• About this exercise: Copy exactly the line that contains "(length r <= length" plus all remaining lines of the data, and leave out every line before it.

Saved entries:
──────
(** C6, amended: on the send queue, when the key (peer_id, position) of
    a request is already queued, addBlock returns at once, changing
    nothing, if the priority and the deadline of the queued entry are
    both strictly greater than the incoming ones.  In every other case
    the queued entry is erased, whatever else is queued, and m_timestamp
    is unchanged.  The incoming entry is then inserted alone when no
    other entry is queued, and immediately before the first of the other
    entries that has a strictly lower priority when there is one.  When
    other entries are queued and none of them has a strictly lower
    priority, the queue is left holding exactly the other entries, in
    their order.  The incoming deadline is m_timestamp + timeout rounded
    to float. *)
Theorem addBlock_queued_kept_or_replaced
    s l1 e l2 a_priority timeout :
  m_queue s = l1 ++ e :: l2 ->
  key e ∉ key <$> l1 ->
  if Float.gt (priority e) a_priority
     && Float.gt (timeout_timestamp e)
          (Float.to_double (deadline (m_timestamp s) timeout))
  then addBlock s (peer_id e) (pos e) a_priority timeout = s
  else
    m_timestamp (addBlock s (peer_id e) (pos e) a_priority timeout)
    = m_timestamp s
    /\ (l1 ++ l2 = []
        \/ Exists (fun x => Float.lt (priority x) a_priority = true)
             (l1 ++ l2) ->
        placed (fun x => Float.lt (priority x) a_priority)
          {| peer_id := peer_id e;
             pos := pos e;
             priority := a_priority;
             timeout_timestamp :=
               Float.to_double (deadline (m_timestamp s) timeout) |}
          (l1 ++ l2)
          (m_queue (addBlock s (peer_id e) (pos e) a_priority timeout)))
    /\ (l1 ++ l2 <> [] ->
        Forall (fun x => Float.lt (priority x) a_priority = false)
          (l1 ++ l2) ->
        m_queue (addBlock s (peer_id e) (pos e) a_priority timeout)
        = l1 ++ l2).
Proof.
  intros Hq Hl1. unfold addBlock. rewrite Hq.
  rewrite erase_queued_at;
    [|by apply sendq_not_queued_before|by apply sendq_queued_iff].
  destruct (Float.gt (priority e) a_priority && _); [done|].
  simpl. split_and!; [done|apply add_to_queue_placed|].
  intros Hne Hno. by apply add_to_queue_lost.
Qed.

Lemma addBlock_queued_kept_or_replaced_witness :
  m_queue (Scenario.send_queue 0 [Scenario.send_entry 1 Scenario.P 5 10])
  = [] ++ Scenario.send_entry 1 Scenario.P 5 10 :: []
  /\ (key (Scenario.send_entry 1 Scenario.P 5 10) ∉ key <$> [])
  /\ m_queue
       (addBlock
          (Scenario.send_queue 0 [Scenario.send_entry 1 Scenario.P 5 10])
          1 Scenario.P (Scenario.F 5) (Scenario.F 8))
     = [Scenario.send_entry 1 Scenario.P 5 8]
  /\ addBlock
       (Scenario.send_queue 0 [Scenario.send_entry 1 Scenario.P 5 10])
       1 Scenario.P (Scenario.F 7) (Scenario.F 8)
     = Scenario.send_queue 0 [Scenario.send_entry 1 Scenario.P 7 8]
  /\ addBlock
       (Scenario.send_queue 0 [Scenario.send_entry 1 Scenario.P 5 10])
       1 Scenario.P (Scenario.F 4) (Scenario.F 8)
     = Scenario.send_queue 0 [Scenario.send_entry 1 Scenario.P 5 10]
  /\ m_queue
       (addBlock
          (Scenario.send_queue 0 [Scenario.send_entry 1 Scenario.P 5 10;
                                  Scenario.send_entry 1 Scenario.A 5 10])
          1 Scenario.A (Scenario.F 5) (Scenario.F 20))
     = [Scenario.send_entry 1 Scenario.P 5 10].
Proof.
  split_and!; [reflexivity|apply not_elem_of_nil| | | |].
  - pose proof (addBlock_queued_kept_or_replaced
                  (Scenario.send_queue 0
                     [Scenario.send_entry 1 Scenario.P 5 10])
                  [] (Scenario.send_entry 1 Scenario.P 5 10) []
                  (Scenario.F 5) (Scenario.F 8)
                  eq_refl (not_elem_of_nil _)) as (_ & Hplaced & _).
    specialize (Hplaced (or_introl eq_refl)).
    inversion Hplaced as [_ Hres|l1 x l2 Hsplit].
    + reflexivity.
    + by destruct l1.
  - reflexivity.
  - exact (addBlock_queued_kept_or_replaced
             (Scenario.send_queue 0
                [Scenario.send_entry 1 Scenario.P 5 10])
             [] (Scenario.send_entry 1 Scenario.P 5 10) []
             (Scenario.F 4) (Scenario.F 8)
             eq_refl (not_elem_of_nil _)).
  - assert (Hk : key (Scenario.send_entry 1 Scenario.A 5 10)
                 ∉ key <$> [Scenario.send_entry 1 Scenario.P 5 10]).
    { by intros Hin%list_elem_of_singleton. }
    pose proof (addBlock_queued_kept_or_replaced
                  (Scenario.send_queue 0
                     [Scenario.send_entry 1 Scenario.P 5 10;
                      Scenario.send_entry 1 Scenario.A 5 10])
                  [Scenario.send_entry 1 Scenario.P 5 10]
                  (Scenario.send_entry 1 Scenario.A 5 10) []
                  (Scenario.F 5) (Scenario.F 20)
                  eq_refl Hk) as (_ & _ & Hrest).
    apply Hrest; [done|]. by repeat constructor.
Defined.

(** C8: the drain step never hands to the transport an entry whose
    timeout_timestamp is earlier than the time of the queue: every entry
    that send delivers comes from the queue and has a deadline that has
    not elapsed; with budget for the whole queue the entries delivered
    are exactly those, and none is left. *)
Theorem send_skips_elapsed s budget :
  Forall (fun e => Float.lt (timeout_timestamp e) (m_timestamp s) = false)
    (send s budget).1
  /\ (send s budget).1 `sublist_of` m_queue s
  /\ send s (length (m_queue s))
     = (filter (fun e => Float.lt (timeout_timestamp e) (m_timestamp s)
                         = false) (m_queue s),
        {| m_queue := []; m_timestamp := m_timestamp s |}).
Proof.
  unfold send.
  destruct (drain_sent (m_timestamp s) budget (m_queue s)) as [Hf Hsub].
  rewrite (drain_all _ (length (m_queue s))) by done.
  destruct (drain _ budget _) as [sent kept]. done.
Qed.

End BlockSendQueueFacts.

(** ** Both queues *)

(** C1: after each call of any sequence of calls on a new queue, the queue
    holds at most one entry per key: no position occurs twice in a
    BlockEmergeQueue and no pair (peer_id, position) occurs twice in a
    BlockSendQueue. *)
Theorem one_entry_per_key :
  (forall cs n,
      NoDup (BlockEmergeQueue.pos
               <$> BlockEmergeQueue.run (take n cs)))
  /\ (forall t0 cs n,
         NoDup (BlockSendQueue.key
                  <$> BlockSendQueue.m_queue
                        (BlockSendQueue.run t0 (take n cs)))).
Proof.
  split.
  - intros cs n. apply BlockEmergeQueueFacts.emerge_run_invariant.
  - intros t0 cs n. apply BlockSendQueueFacts.sendq_run_invariant.
Qed.

(** ** RemoteClient *)

Module RemoteClientFacts.

Import RemoteClient.

(** C10: a new RemoteClient has no block marked as sent and knows no
    object, its peer_id is 0, both serialization versions are
    SER_FMT_VER_INVALID and m_nearest_unsent_d is 0. *)
Theorem create_knows_nothing (SER_FMT_VER_INVALID : Z) :
  m_blocks_sent (create SER_FMT_VER_INVALID) = ∅
  /\ m_known_objects (create SER_FMT_VER_INVALID) = ∅
  /\ (forall p : v3s16,
        m_blocks_sent (create SER_FMT_VER_INVALID) !! p = None)
  /\ (forall id : Z,
        m_known_objects (create SER_FMT_VER_INVALID) !! id = None)
  /\ peer_id (create SER_FMT_VER_INVALID) = 0
  /\ serialization_version (create SER_FMT_VER_INVALID)
     = SER_FMT_VER_INVALID
  /\ pending_serialization_version (create SER_FMT_VER_INVALID)
     = SER_FMT_VER_INVALID
  /\ m_nearest_unsent_d (create SER_FMT_VER_INVALID) = 0.
Proof.
  split_and!; try reflexivity; intros; apply lookup_empty.
Qed.

End RemoteClientFacts.


(** * Further properties *)

(** ** The common shape of the two addBlocks *)

Section AddBlockFacts.

Context {A K : Type} `{EqDecision K} (key : A -> K) (k : K).
Context (queued adequate lower : A -> bool) (newq : A).
Hypothesis queued_key : forall e, queued e = true <-> key e = k.
Hypothesis newq_key : key newq = k.

Implicit Types (q l r : list A) (e x : A).

Lemma key_absent_not_queued q :
  k ∉ key <$> q -> Forall (fun e => queued e = false) q.
Proof using queued_key.
  intros Hnotin. apply Forall_forall. intros e He.
  destruct (queued e) eqn:Heq; [|done].
  exfalso. apply Hnotin. apply queued_key in Heq. rewrite <- Heq.
  by apply list_elem_of_fmap_2.
Qed.

Lemma not_queued_key_absent q :
  Forall (fun e => queued e = false) q -> k ∉ key <$> q.
Proof using queued_key.
  rewrite Forall_forall. intros Hno (e & Hk & He)%list_elem_of_fmap.
  specialize (Hno e He). symmetry in Hk. apply queued_key in Hk. congruence.
Qed.

(** The first loop either meets no entry with the key, or stops at the
    first one. *)
Lemma erase_queued_cases q :
  (Forall (fun e => queued e = false) q
   /\ erase_queued queued adequate q = Some q)
  \/ exists l1 e l2,
      q = l1 ++ e :: l2
      /\ Forall (fun e => queued e = false) l1
      /\ queued e = true
      /\ erase_queued queued adequate q
         = if adequate e then None else Some (l1 ++ l2).
Proof using Type.
  destruct (first_queued queued q) as [Hno|(l1 & e & l2 & -> & Hl1 & He)].
  - left. split; [done|]. by apply erase_queued_absent.
  - right. exists l1, e, l2. split_and!; [done..|].
    by apply erase_queued_at.
Qed.

Lemma placed_length r r' :
  placed lower newq r r' -> length r' = S (length r).
Proof using Type.
  intros [->|l1 e l2 -> _ _]; [done|].
  rewrite !length_app. simpl. lia.
Qed.

Lemma add_to_queue_all_lower r :
  Forall (fun e => lower e = true) r -> add_to_queue lower newq r = newq :: r.
Proof using Type.
  intros Hr. destruct Hr as [|x r Hx _]; [done|].
  unfold add_to_queue. simpl. by rewrite Hx.
Qed.

Lemma add_to_queue_elem_of r e :
  e ∈ add_to_queue lower newq r -> e = newq \/ e ∈ r.
Proof using Type.
  destruct (add_to_queue_cases lower newq r)
    as [[->|l1 x l2 -> _ _]| ->]; [| |by right].
  - intros ->%list_elem_of_singleton. by left.
  - rewrite !elem_of_app, !elem_of_cons.
    intros [He|[->|[->|He]]]; [right|by left|right..]; auto.
Qed.

Lemma add_to_queue_others r :
  filter (fun e => key e <> k) (add_to_queue lower newq r)
  = filter (fun e => key e <> k) r.
Proof using newq_key.
  destruct (add_to_queue_cases lower newq r)
    as [[->|l1 x l2 -> _ _]| ->]; [| |done].
  - by rewrite filter_cons_False by (intros Hne; by apply Hne).
  - rewrite !filter_app. f_equal.
    by rewrite filter_cons_False by (intros Hne; by apply Hne).
Qed.

(** No entry with another key is added, removed or moved. *)
Lemma erase_and_add_others q :
  filter (fun e => key e <> k) (erase_and_add queued adequate lower newq q)
  = filter (fun e => key e <> k) q.
Proof using queued_key newq_key.
  unfold erase_and_add.
  destruct (erase_queued_cases q)
    as [[_ ->]|(l1 & e & l2 & -> & _ & He & ->)].
  - apply add_to_queue_others.
  - destruct (adequate e); [done|]. rewrite add_to_queue_others.
    rewrite !filter_app. f_equal. apply queued_key in He.
    by rewrite filter_cons_False by (intros Hne; by apply Hne).
Qed.

(** The list grows by at most one entry and shrinks by at most one. *)
Lemma erase_and_add_length q :
  (length (erase_and_add queued adequate lower newq q) <= S (length q))%nat
  /\ (length q <= S (length (erase_and_add queued adequate lower newq q)))%nat.
Proof using Type.
  assert (Hadd : forall r,
    (length r <= length (add_to_queue lower newq r) <= S (length r))%nat).
  { intros r. destruct (add_to_queue_cases lower newq r) as [Hp| ->]; [|lia].
    apply placed_length in Hp. lia. }
  unfold erase_and_add.
  destruct (erase_queued_cases q)
    as [[_ ->]|(l1 & e & l2 & -> & _ & _ & ->)].
  - specialize (Hadd q). lia.
  - destruct (adequate e); [lia|]. specialize (Hadd (l1 ++ l2)).
    rewrite !length_app in *. simpl. lia.
Qed.

Lemma erase_and_add_Forall (P : A -> Prop) q :
  Forall P q -> P newq ->
  Forall P (erase_and_add queued adequate lower newq q).
Proof using Type.
  intros Hq Hnew. unfold erase_and_add.
  assert (Hadd : forall r, Forall P r -> Forall P (add_to_queue lower newq r)).
  { intros r Hr. apply Forall_forall. intros e He.
    apply add_to_queue_elem_of in He as [->|He]; [done|].
    rewrite Forall_forall in Hr. by apply Hr. }
  destruct (erase_queued_cases q)
    as [[_ ->]|(l1 & e & l2 & -> & _ & _ & ->)].
  - by apply Hadd.
  - destruct (adequate e); [done|]. apply Hadd.
    apply Forall_app in Hq as [Hl1 [_ Hl2]%Forall_cons].
    by apply Forall_app.
Qed.

(** A request whose key is not queued: it is queued when the list is
    empty or holds a lower entry ... *)
Lemma erase_and_add_new_placed q :
  k ∉ key <$> q ->
  q = [] \/ Exists (fun e => lower e = true) q ->
  placed lower newq q (erase_and_add queued adequate lower newq q).
Proof using queued_key.
  intros Hk Hq. unfold erase_and_add.
  rewrite erase_queued_absent by by apply key_absent_not_queued.
  by apply add_to_queue_placed.
Qed.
──────
• Response area:
    (length r <= length (add_to_queue lower newq r) <= S (length r))%nat).
  { intros r. destruct (add_to_queue_cases lower newq r) as [Hp| ->]; [|lia].
    apply placed_length in Hp. lia. }
  unfold erase_and_add.
  destruct (erase_queued_cases q)
    as [[_ ->]|(l1 & e & l2 & -> & _ & _ & ->)].
  - specialize (Hadd q). lia.
  - destruct (adequate e); [lia|]. specialize (Hadd (l1 ++ l2)).
    rewrite !length_app in *. simpl. lia.
Qed.

Lemma erase_and_add_Forall (P : A -> Prop) q :
  Forall P q -> P newq ->
  Forall P (erase_and_add queued adequate lower newq q).
Proof using Type.
  intros Hq Hnew. unfold erase_and_add.
  assert (Hadd : forall r, Forall P r -> Forall P (add_to_queue lower newq r)).
  { intros r Hr. apply Forall_forall. intros e He.
    apply add_to_queue_elem_of in He as [->|He]; [done|].
    rewrite Forall_forall in Hr. by apply Hr. }
  destruct (erase_queued_cases q)
    as [[_ ->]|(l1 & e & l2 & -> & _ & _ & ->)].
  - by apply Hadd.
  - destruct (adequate e); [done|]. apply Hadd.
    apply Forall_app in Hq as [Hl1 [_ Hl2]%Forall_cons].
    by apply Forall_app.
Qed.

(** A request whose key is not queued: it is queued when the list is
    empty or holds a lower entry ... *)
Lemma erase_and_add_new_placed q :
  k ∉ key <$> q ->
  q = [] \/ Exists (fun e => lower e = true) q ->
  placed lower newq q (erase_and_add queued adequate lower newq q).
Proof using queued_key.
  intros Hk Hq. unfold erase_and_add.
  rewrite erase_queued_absent by by apply key_absent_not_queued.
  by apply add_to_queue_placed.
Qed.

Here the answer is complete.